Let's start with CPU monitoring panels:

CPU Utilization
sql
100 - (avg by (instance) (irate(node_cpu_seconds_total{mode="idle"}[5m])) * 100)

This query shows the percentage of CPU time that is not idle, effectively showing utilization.

CPU Saturation
sql
node_load1 / on(instance) count by(instance) (node_cpu_seconds_total{mode="idle"})

This gives us the load average divided by CPU count, which indicates saturation when values exceed 1.

CPU Errors
sql
increase(node_context_switches_total[5m])

While not errors directly, excessive context switches can indicate CPU problems.

Step 3: Configure Memory Panels

Memory Utilization
sql
(node_memory_MemTotal_bytes - node_memory_MemAvailable_bytes) / node_memory_MemTotal_bytes * 100

This shows the percentage of used memory.

Memory Saturation
sql
node_memory_SwapTotal_bytes > 0
and
(node_memory_SwapTotal_bytes - node_memory_SwapFree_bytes) / node_memory_SwapTotal_bytes * 100

This measures swap usage percentage, indicating memory saturation.

Memory Errors
sql
increase(node_vmstat_pgmajfault[5m])

Page faults indicate memory access errors.

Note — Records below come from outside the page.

Record opened_job (starts : list NewFileRunStart) (history : list NewFileRunHistory)
    (seeds : list PreparedResumeSeed) (files : list PhaseFile) (terminal : list NewFileProgress) (max : Z)
    (d : WorkflowDb) (j : Z) (d' : WorkflowDb) : Prop := {
  oj_fresh : jobs (core d) !! j = None;
  oj_kept : forall k, is_Some (jobs (core d) !! k) -> is_Some (jobs (core d') !! k);
  oj_job : is_Some (jobs (core d') !! j);
  oj_window : exists w, windows d' = <[j := w]> (windows d) /\ w_max_in_flight_files w = max /\ 0 < max;
  oj_starts : run_starts d' = insert_all (start_key j) start_row starts (run_starts d);
  oj_starts_distinct : NoDup (map (start_key j) starts);
  oj_history : run_history d' = insert_all (history_key j) nh_outcome history (run_history d);
  oj_history_distinct : NoDup (map (history_key j) history);
  oj_progress : marked j (map np_branch_id terminal)
    (insert_all (progress_key j) pending_row (map new_progress files ++ terminal) (progress d)) (progress d');
  oj_progress_distinct : NoDup (map (progress_key j) (map new_progress files ++ terminal));
  oj_ordinals : ordinals_distinct (progress d) -> ordinals_distinct (progress d');
  oj_slots : forall k, slots k (progress d') = slots k (progress d);
  oj_rows : forall key z, file_phases d' !! key = Some z -> file_phases d !! key = Some z
    \/ exists x, x ∈ seeds /\ key = seed_key j x /\ f_outcome z = rs_outcome x;
  oj_rows_kept : forall key z, file_phases d !! key = Some z -> file_phases d' !! key = Some z;
}.

Lemma open_effect starts history seeds files terminal max now d job rows d' :
  open_sliding_file_job_with_terminal_progress starts history seeds files terminal max now d
  = (Ok (job, rows), d') ->
  opened_job starts history seeds files terminal max d (job_id job) d'.
Proof.
  unfold open_sliding_file_job_with_terminal_progress. rewrite atomically_ok. intros Hx.
  apply tx_bind_ok in Hx as (job' & d1 & Hc & Hx).
  apply tx_bind_ok in Hx as ([] & d2 & (-> & Hsn & _)%starts_inserted & Hx).
  apply tx_bind_ok in Hx as ([] & d3 & (-> & Hhn & _)%history_inserted & Hx).
  apply tx_bind_ok in Hx as ([] & d4 & (w & -> & _ & Hwm & Hmax & _ & Hpn & _ & Hpo & Hps)%window_inserted & Hx).
  apply tx_bind_ok in Hx as ([] & d5 & (m & -> & Hm & Hmo & Hms)%terminals_marked & Hx).
  apply tx_bind_ok in Hx as (rows' & d6 & (fp & -> & Hf1 & Hf2)%seeds_upserted & Hx). store_inv.
  unfold on_core in Hc. destruct (open_job_in_tx _ (core d)) as [r c] eqn:Ho. injection Hc as -> <-.
  apply job_opened in Ho as (Hj1 & Hj2 & Hj3). cbn in *.
  constructor; cbn; try done.
  - by exists w.
  - intros Hd. by apply Hmo, Hpo.
  - intros k. by rewrite Hms, Hps.
Qed.

(** Nothing is kept under the number of a job that does not exist. *)
Record unused (j : Z) (d : WorkflowDb) : Prop := {
  un_starts : forall b, run_starts d !! (j, b) = None;
  un_progress : forall b, progress d !! (j, b) = None;
  un_history : forall b k, history_of d j b k = None;
  un_rows : forall b k, rows_of d j b k = None;
}.
Lemma fresh_unused pc d j : db_ok pc d -> jobs (core d) !! j = None -> unused j d.
Proof.
  intros Hd Hj. assert (forall b, run_starts d !! (j, b) = None) as Hs.
  { intros b. apply eq_None_not_Some. intros Hs%(ok_jobs _ _ Hd). rewrite Hj in Hs. by destruct Hs. }
  constructor; [done|..].
  - intros b. apply eq_None_not_Some. rewrite <- (ok_paired _ _ Hd), Hs. by intros [].
  - intros b k. apply eq_None_not_Some. intros Hk%(ok_history _ _ Hd). rewrite Hs in Hk. by destruct Hk.
  - intros b k. apply eq_None_not_Some. intros Hk%(ok_rows _ _ Hd). rewrite Hs in Hk. by destruct Hk.
Qed.

(** The records of a file are the same in two databases. *)
Record same_file (d d' : WorkflowDb) (job : Z) (b : string) : Prop := {
  sf_start : run_starts d' !! (job, b) = run_starts d !! (job, b);
  sf_progress : progress d' !! (job, b) = progress d !! (job, b);
  sf_history : forall k, history_of d' job b k = history_of d job b k;
  sf_rows : forall k, rows_of d' job b k = rows_of d job b k;
}.

Section opened_job.
Context starts history seeds files terminal max d j d' (op : opened_job starts history seeds files terminal max d j d').

Lemma opened_other job b : job <> j -> same_file d d' job b.
Proof.
  intros Hj. constructor.
  - rewrite (oj_starts _ _ _ _ _ _ _ _ _ op). apply insert_all_out. by intros (x & [= ? ?] & _)%list_elem_of_fmap.
  - pose proof (oj_progress _ _ _ _ _ _ _ _ _ op (job, b)) as Hm. rewrite insert_all_out in Hm
      by (by intros (x & [= ? ?] & _)%list_elem_of_fmap).
    destruct (progress d !! _), (progress d' !! _); try done. by destruct Hm as [->|(? & _)].
  - intros k. unfold history_of. rewrite (oj_history _ _ _ _ _ _ _ _ _ op). apply insert_all_out.
    by intros (x & [= ? ? ?] & _)%list_elem_of_fmap.
  - intros k. unfold rows_of. destruct (file_phases d' !! (job, k, b)) as [z|] eqn:Hz.
    + apply (oj_rows _ _ _ _ _ _ _ _ _ op) in Hz as [->|(x & _ & [= ? ? ?] & _)]; done.
    + destruct (file_phases d !! (job, k, b)) as [z|] eqn:Hz'; [|done].
      apply (oj_rows_kept _ _ _ _ _ _ _ _ _ op) in Hz'. congruence.
Qed.

Hypothesis un : unused j d.

Lemma opened_start b s :
  run_starts d' !! (j, b) = Some s <-> exists x, x ∈ starts /\ ns_branch_id x = b /\ s = start_row x.
Proof.
  rewrite (oj_starts _ _ _ _ _ _ _ _ _ op). pose proof (oj_starts_distinct _ _ _ _ _ _ _ _ _ op) as Hnd. split.
  - intros [(x & Hx & [= <-] & ->)|[_ Hs]]%insert_all_some; [by exists x| |done].
    rewrite (un_starts _ _ un) in Hs. done.
  - intros (x & Hx & <- & ->). by apply (insert_all_in (start_key j)).
Qed.
Lemma opened_history b k o :
  history_of d' j b k = Some o
  <-> exists x, x ∈ history /\ nh_branch_id x = b /\ nh_phase_ordinal x = k /\ nh_outcome x = o.
Proof.
  unfold history_of. rewrite (oj_history _ _ _ _ _ _ _ _ _ op).
  pose proof (oj_history_distinct _ _ _ _ _ _ _ _ _ op) as Hnd. split.
  - intros [(x & Hx & [= <- <-] & ->)|[_ Hs]]%insert_all_some; [by exists x| |done].
    pose proof (un_history _ _ un b k) as Hn. unfold history_of in Hn. congruence.
  - intros (x & Hx & <- & <- & <-). by apply (insert_all_in (history_key j)).
Qed.
Lemma opened_row b k z :
  rows_of d' j b k = Some z ->
  exists x, x ∈ seeds /\ rs_branch_id x = b /\ rs_phase_ordinal x = k /\ f_outcome z = rs_outcome x.
Proof.
  intros [Hz|(x & Hx & [= -> ->] & Ho)]%(oj_rows _ _ _ _ _ _ _ _ _ op); [|by exists x].
  pose proof (un_rows _ _ un b k) as Hn. unfold rows_of in Hn. congruence.
Qed.
Lemma opened_progress b p :
  progress d' !! (j, b) = Some p ->
  exists x, x ∈ map new_progress files ++ terminal /\ np_branch_id x = b
    /\ p_next_phase_ordinal p = np_next_phase_ordinal x
    /\ (p_state p = ProgressPending \/ (p_state p = ProgressTerminal /\ b ∈ map np_branch_id terminal)).
Proof.
  intros Hp. pose proof (oj_progress _ _ _ _ _ _ _ _ _ op (j, b)) as Hm. rewrite Hp in Hm.
  destruct (insert_all _ _ _ _ !! _) as [q|] eqn:Hq; [|done].
  apply insert_all_some in Hq as [(x & Hx & [= <-] & ->)|[_ Hs]]; [| |apply (oj_progress_distinct _ _ _ _ _ _ _ _ _ op)].
  - exists x. split_and!; try done; destruct Hm as [->|(_ & Hin & _ & t & ->)]; auto.
  - rewrite (un_progress _ _ un) in Hs. done.
Qed.
Lemma opened_progress_in x : x ∈ map new_progress files ++ terminal -> is_Some (progress d' !! (j, np_branch_id x)).
Proof.
  intros Hx. pose proof (oj_progress _ _ _ _ _ _ _ _ _ op (j, np_branch_id x)) as Hm.
  change (j, np_branch_id x) with (progress_key j x) in *.
  rewrite insert_all_in in Hm by (done || apply (oj_progress_distinct _ _ _ _ _ _ _ _ _ op)).
  destruct (progress d' !! _); [eauto|done].
Qed.
(** A file that is queued waits where it is to go on. *)
Lemma opened_queued f p :
  f ∈ files -> progress d' !! (j, pf_branch_id f) = Some p -> p_state p = ProgressPending ->
  p_next_phase_ordinal p = pf_resume_ordinal f.
Proof.
  intros Hf Hp Hst. pose proof (oj_progress _ _ _ _ _ _ _ _ _ op (j, pf_branch_id f)) as Hm. rewrite Hp in Hm.
  change (j, pf_branch_id f) with (progress_key j (new_progress f)) in Hm.
  rewrite insert_all_in in Hm.
  - destruct Hm as [->|(_ & _ & _ & t & ->)]; [done|done].
  - apply (oj_progress_distinct _ _ _ _ _ _ _ _ _ op).
  - apply elem_of_app. left. by apply list_elem_of_fmap_2.
Qed.
End opened_job.
(* ===== verification/CoordinatorLaws.v ===== *)
(** * Runs of the coordinator

    Whatever the pipelines of the files do, and however often a run is
    interrupted and taken up, the records of each file fit together and no
    window is exceeded. *)

From S2P Require Import Prelude Json Vocab Bytes Operations Store Jobs Tickets Workers Leases ControlPlane.
From S2P Require Import PolicySyntax TrackFilters PolicyConditions PolicyCompiled PolicyValidate PolicyLower PolicyCompile PlanModel PlanConditions Planner PlannerLaws Progress.
From S2P Require Import Coordinator ResumeLaws OpeningLaws PolicyWitnesses.
From Stdlib Require Import ZArith Lia Bool String Ascii.
From stdpp Require Import base gmap strings list sorting.

Open Scope list_scope.
Open Scope Z_scope.

(** ** The plan of a phase *)

Section phase_plans.
Context {hash : Blake3Hex} {unicode : PlanVideo.UnicodeLowercase} {size : SerializedSize}.
Context {millis : DurationMillis}.

Lemma gates_length p name files gates : phase_gate_admission p name files = Ok gates -> length gates = length files.
Proof.
  unfold phase_gate_admission. destruct (find_phase p name) as [ph|]; [|done]. cbn.
  destruct (run_if ph) as [g|]; [|intros [= <-]; by rewrite length_map].
  repeat (case_match; try done).
  intros Hg%collect_ok. symmetry. by eapply Forall2_length.
Qed.

(** A phase without operations has no nodes. *)
Lemma no_operations_no_nodes l snapshots name gate skip b : pb_nodes (expand_phase l snapshots name gate skip [] b) = pb_nodes b.
Proof.
  unfold expand_phase. revert b. induction snapshots as [|s snapshots IH]; intros b; [done|]. cbn. rewrite IH.
  unfold expand_snapshot. destruct gate; [done|]. destruct skip as [c|]; [|done]. by destruct (evaluate_condition c s).
Qed.
Lemma replaced_phase f name phases phases' ph :
  replace_phase f name phases = Some phases' -> (forall ph, cp_name (f ph) = cp_name ph) ->
  List.find (fun ph => eqb_text (cp_name ph) name) phases = Some ph ->
  List.find (fun ph => eqb_text (cp_name ph) name) phases' = Some (f ph).
Proof.
  intros Hr Hf. revert phases' Hr. induction phases as [|x phases IH]; intros phases' Hr; [done|]. cbn in *.
  destruct (eqb_text (cp_name x) name) eqn:Hx.
  - injection Hr as <-. intros [= <-]. cbn. by rewrite Hf, Hx.
  - destruct (replace_phase f name phases) as [rest|]; [|done]. injection Hr as <-. cbn. rewrite Hx. by apply IH.
Qed.

(** The nodes of a phase are for the files its gate admits. *)
Definition of_its_version (f : PhaseFile) : Prop := ms_file_version_id (pf_snapshot f) = pf_version_id f.
Lemma phase_nodes_admitted p context base name entering gates policy plan n :
  Forall of_its_version entering -> phase_gate_admission p name entering = Ok gates ->
  let admitted := admitted_files entering gates in
  let suppress := is_empty admitted in
  resolved_phase_policy p name suppress = Ok policy ->
  plan_phase {| pr_policy := policy; pr_input := phase_draft base (if suppress then entering else admitted);
                pr_context := context |} name = Ok plan ->
  n ∈ ep_nodes plan ->
  exists i f, entering !! i = Some f /\ gates !! i = Some true /\ pn_target n = TFileVersion (pf_version_id f).
Proof.
  intros Hv Hg admitted suppress Hpol Hplan Hn.
  pose proof (planned_builder _ _ (or_intror (ex_intro _ name Hplan))) as (b & [_ _ Hp _] & (Hnodes & _)%plan_finish_ok).
  pose proof (plan_phase_ok _ _ _ Hplan) as (_ & Hfind & Hfin). cbn in *.
  destruct (find_phase policy name) as [ph|] eqn:Hph; [|done]. subst suppress.
  destruct admitted as [|a rest] eqn:Hadm; cbn [is_empty] in *.
  - exfalso. apply plan_finish_ok in Hfin as (Hn' & _). unfold expand_declared_phase in Hn'. rewrite Hph in Hn'.
    unfold resolved_phase_policy in Hpol. apply result_bind_ok in Hpol as (phases & Hr & Hpol). injection Hpol as <-.
    apply ok_or_ok in Hr. unfold find_phase in Hph. cbn in Hph.
    assert (cp_operations ph = []) as Hops.
    { destruct (List.find (fun ph => eqb_text (cp_name ph) name) (cp_phases p)) as [ph0|] eqn:H0.
      - rewrite (replaced_phase _ _ _ _ _ Hr (fun _ => eq_refl) H0) in Hph. by injection Hph as <-.
      - unfold phase_gate_admission, find_phase in Hg. by rewrite H0 in Hg. }
    rewrite Hops, no_operations_no_nodes in Hn'. rewrite Hn' in Hn. by apply elem_of_nil in Hn.
  - rewrite <- Hadm in *. rewrite Forall_forall in Hp. rewrite Hnodes in Hn. apply Hp in Hn as [_ Ht].
    apply list_elem_of_fmap in Ht as (si & -> & Hsi). apply list_elem_of_fmap in Hsi as (f & -> & Hf).
    unfold admitted, admitted_files in Hf. apply list_elem_of_fmap in Hf as ([f' g] & -> & Hf).
    apply list_elem_of_In, filter_In in Hf as [Hf Hgt]. cbn in Hgt. subst g.
    apply list_elem_of_In, list_elem_of_lookup in Hf as [i Hi]. apply lookup_zip_with_Some in Hi as (f0 & g0 & [= <- <-] & Hfi & Hgi).
    exists i, f'. split_and!; [done|done|]. cbn. rewrite Forall_forall in Hv.
    unfold of_its_version in Hv. by rewrite (Hv f' (list_elem_of_lookup_2 _ _ _ Hfi)).
Qed.

Lemma targets_file_true version n : targets_file version n = true <-> pn_target n = TFileVersion version.
Proof. unfold targets_file. destruct (pn_target n); try done. rewrite Z.eqb_eq. split; [by intros ->|by intros [= ->]]. Qed.

(** The planned nodes of a file in a plan. *)
Definition planned_nodes (plan : ExecutionPlan) (f : PhaseFile) : list PlanNode :=
  List.filter (with_status Planned) (List.filter (targets_file (pf_version_id f)) (ep_nodes plan)).
Lemma classified plan f d :
  classify_file plan f = Ok d ->
  (length (List.filter (fun n => is_file_mutation (pn_operation_kind n)) (planned_nodes plan f)) <= 1)%nat
  /\ match d with
     | DispPlanned ids => ids = map pn_node_id (planned_nodes plan f) /\ planned_nodes plan f <> []
     | DispBlocked => planned_nodes plan f = []
         /\ exists n, n ∈ ep_nodes plan /\ pn_target n = TFileVersion (pf_version_id f) /\ pn_status n = Blocked
     | DispSkipped => forall n, n ∈ ep_nodes plan -> pn_target n = TFileVersion (pf_version_id f) -> pn_status n = NoOp
     end.
Proof.
  unfold classify_file. fold (planned_nodes plan f). destruct (Nat.ltb_spec 1 (length (List.filter
    (fun n => is_file_mutation (pn_operation_kind n)) (planned_nodes plan f)))) as [|Hm]; [done|].
  intros Hd. split; [done|]. revert Hd. destruct (planned_nodes plan f) as [|a l] eqn:Hp; [|by intros [= <-]].
  destruct (existsb _ _) eqn:He; intros [= <-].
  - split; [done|]. apply existsb_exists in He as (n & [Hn Ht%targets_file_true]%filter_In & Hs%bool_decide_eq_true).
    exists n. split_and!; [by apply list_elem_of_In|done|done].
  - intros n Hn%list_elem_of_In Ht%targets_file_true. destruct (pn_status n) eqn:Hs; [|done|].
    + assert (In n (planned_nodes plan f)) as Hin; [|by rewrite Hp in Hin].
      apply filter_In. split; [by apply filter_In|]. by apply bool_decide_eq_true.
    + apply not_true_iff_false in He. destruct He. apply existsb_exists. exists n.
      split; [by apply filter_In|]. by apply bool_decide_eq_true.
Qed.

End phase_plans.
(** * ATS scoring engine: a shallow embedding of the scoring module

    The module ("Free/Open ATS Scoring API Integrations") scores a resume text with a local heuristic
    ([calculateLocalATSScore]), three remote adapters and an orchestrator
    ([getATSScore]) that falls back to the local heuristic when an adapter
    throws.

    JavaScript values are modelled as the language defines them:
    - a [number] is an IEEE 754 binary64 value ([spec_float] with precision
      53 and exponent bound 1024), all arithmetic is correctly rounded;
    - a string is its sequence of UTF-16 code units;
    - [throw] / [try ... catch] is the error monad [sum Error]. *)

From Stdlib Require Import ZArith NArith List Bool Lia String Ascii.
From Stdlib Require Import Floats.SpecFloat.
From Stdlib Require Import DecimalString.
From ExtLib Require Import Structures.Monad Structures.MonadExc.
From ExtLib Require Import Data.Monads.EitherMonad.
Import ListNotations.
Import MonadNotation.

Local Open Scope Z_scope.

(** ** Numbers: IEEE 754 binary64 *)

Module Number.

Definition prec : Z := 53.
Definition emax : Z := 1024.

Definition number : Type := spec_float.

(** An integer literal, or an integer-valued runtime quantity such as
    [Array.prototype.length], as a number. *)
Definition ofZ (z : Z) : number := binary_normalize prec emax z 0 false.

Definition add : number -> number -> number := SFadd prec emax.
Definition sub : number -> number -> number := SFsub prec emax.
Definition mul : number -> number -> number := SFmul prec emax.
Definition div : number -> number -> number := SFdiv prec emax.

(** [a < b], [a <= b], [a > b] of JavaScript: false when either is NaN. *)
Definition lt (a b : number) : bool := SFltb a b.
Definition le (a b : number) : bool := SFleb a b.
Definition gt (a b : number) : bool := SFltb b a.

(** The decimal literals of the source.  A literal denotes the binary64
    value nearest to the decimal; a correctly rounded division of the two
    exactly representable integers gives that value. *)
Definition lit_0_4 : number := div (ofZ 4) (ofZ 10).
Definition lit_0_3 : number := div (ofZ 3) (ofZ 10).
Definition lit_0_01 : number := div (ofZ 1) (ofZ 100).

(** [Math.round]: the integral number closest to [x], ties towards
    +Infinity; NaN, infinities, zeros and integral numbers are returned
    unchanged, and a result of zero keeps the sign of [x]. *)
Definition Math_round (x : number) : number :=
  match x with
  | S754_finite s m e =>
      if 0 <=? e then x
      else
        let n := (2 * cond_Zopp s (Zpos m) + 2 ^ (- e)) / 2 ^ (- e + 1) in
        match n with
        | Z0 => S754_zero s
        | _ => ofZ n
        end
  | _ => x
  end.

(** [Math.min(a, b)]: NaN if either is NaN, and -0 is below +0. *)
Definition Math_min (a b : number) : number :=
  match a, b with
  | S754_nan, _ | _, S754_nan => S754_nan
  | S754_zero false, S754_zero true => b
  | _, _ => if lt b a then b else a
  end.

(** [Math.max(a, b)]: NaN if either is NaN, and +0 is above -0. *)
Definition Math_max (a b : number) : number :=
  match a, b with
  | S754_nan, _ | _, S754_nan => S754_nan
  | S754_zero true, S754_zero false => b
  | _, _ => if gt b a then b else a
  end.

(** [Number.isInteger]. *)
Definition isInteger (x : number) : bool :=
  match x with
  | S754_zero _ => true
  | S754_finite _ m e =>
      if 0 <=? e then true else (Zpos m mod 2 ^ (- e) =? 0)
  | _ => false
  end.
(** * SwaggerConvert: the Swagger 1.2 to Swagger 2.0 descriptor mapper

    A shallow embedding of [src/SwaggerConvert.py].  Python values are the
    inductive [value]; a [dict] is an association list in insertion order
    with unique keys; an exception is the [Raise] branch of [result].  The
    network, [urlparse] and the Unicode-dependent builtins are the fields of
    an environment [Env] over which every function is parametrised. *)

From Stdlib Require Import Ascii String.
From stdpp Require Import base option list strings gmap pretty.

Open Scope string_scope.
Open Scope Z_scope.

Set Warnings "-register-all,-clear-no-such-hyp".

(** ** Python values *)

(** A hashable key of a [dict].  [True]/[1] and [False]/[0] are equal and
    hash alike in Python, so a [bool] key is kept as its number. *)
Inductive hkey : Type :=
| HNone
| HNum (n : Z)
| HStr (s : string).

Global Instance hkey_eq_dec : EqDecision hkey.
Proof. solve_decision. Defined.

Coercion HStr : string >-> hkey.

(** The values [response.json()] produces and the converter builds.  JSON
    numbers are the integers; documents with a fractional number are outside
    the model. *)
Inductive value : Type :=
| VNone
| VBool (b : bool)
| VInt (n : Z)
| VStr (s : string)
| VList (l : list value)
| VDict (d : list (hkey * value)).

Abbreviation dict := (list (hkey * value)).

(** ** Exceptions *)

Inductive exn : Type :=
| KeyError (k : hkey)
| TypeError
| AttributeError
| ValueError.

Inductive result (A : Type) : Type :=
| Ok (a : A)
| Raise (e : exn).
Arguments Ok {A} a.
Arguments Raise {A} e.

Step 4: Configure Disk I/O Panels

Disk Utilization
sql
rate(node_disk_io_time_seconds_total[5m]) * 100

This shows the percentage of time the disk was busy.

Disk Saturation
sql
rate(node_disk_io_time_weighted_seconds_total[5m])

This metric includes queue waiting time, indicating saturation.

Disk Errors
sql
increase(node_disk_io_time_weighted_seconds_total{device=~"sd.*"}[5m])

Track I/O errors on disk devices.

Step 5: Configure Network Panels

Network Utilization
sql
(sum by (instance) (rate(node_network_receive_bytes_total[5m])) + 
sum by (instance) (rate(node_network_transmit_bytes_total[5m]))) /
(sum by (instance) (node_network_speed_bytes{device!="lo"}))

This shows network interface utilization as a percentage of available bandwidth.

Network Saturation
sql
sum by (instance) (rate(node_network_receive_drop_total[5m]) +
rate(node_network_transmit_drop_total[5m]))

Dropped packets indicate network saturation.

Network Errors
sql
sum by (instance) (rate(node_network_receive_errs_total[5m]) +
rate(node_network_transmit_errs_total[5m]))

This counts network interface errors.

Visualizing the USE Method

To make your USE dashboard intuitive, consider using these visualization techniques:

Traffic Light Indicators

For each metric, create a threshold to show status:

  • Green: Normal operation (e.g., utilization < 70%)
  • Yellow: Warning (e.g., utilization 70-90%)
  • Red: Critical (e.g., utilization > 90%)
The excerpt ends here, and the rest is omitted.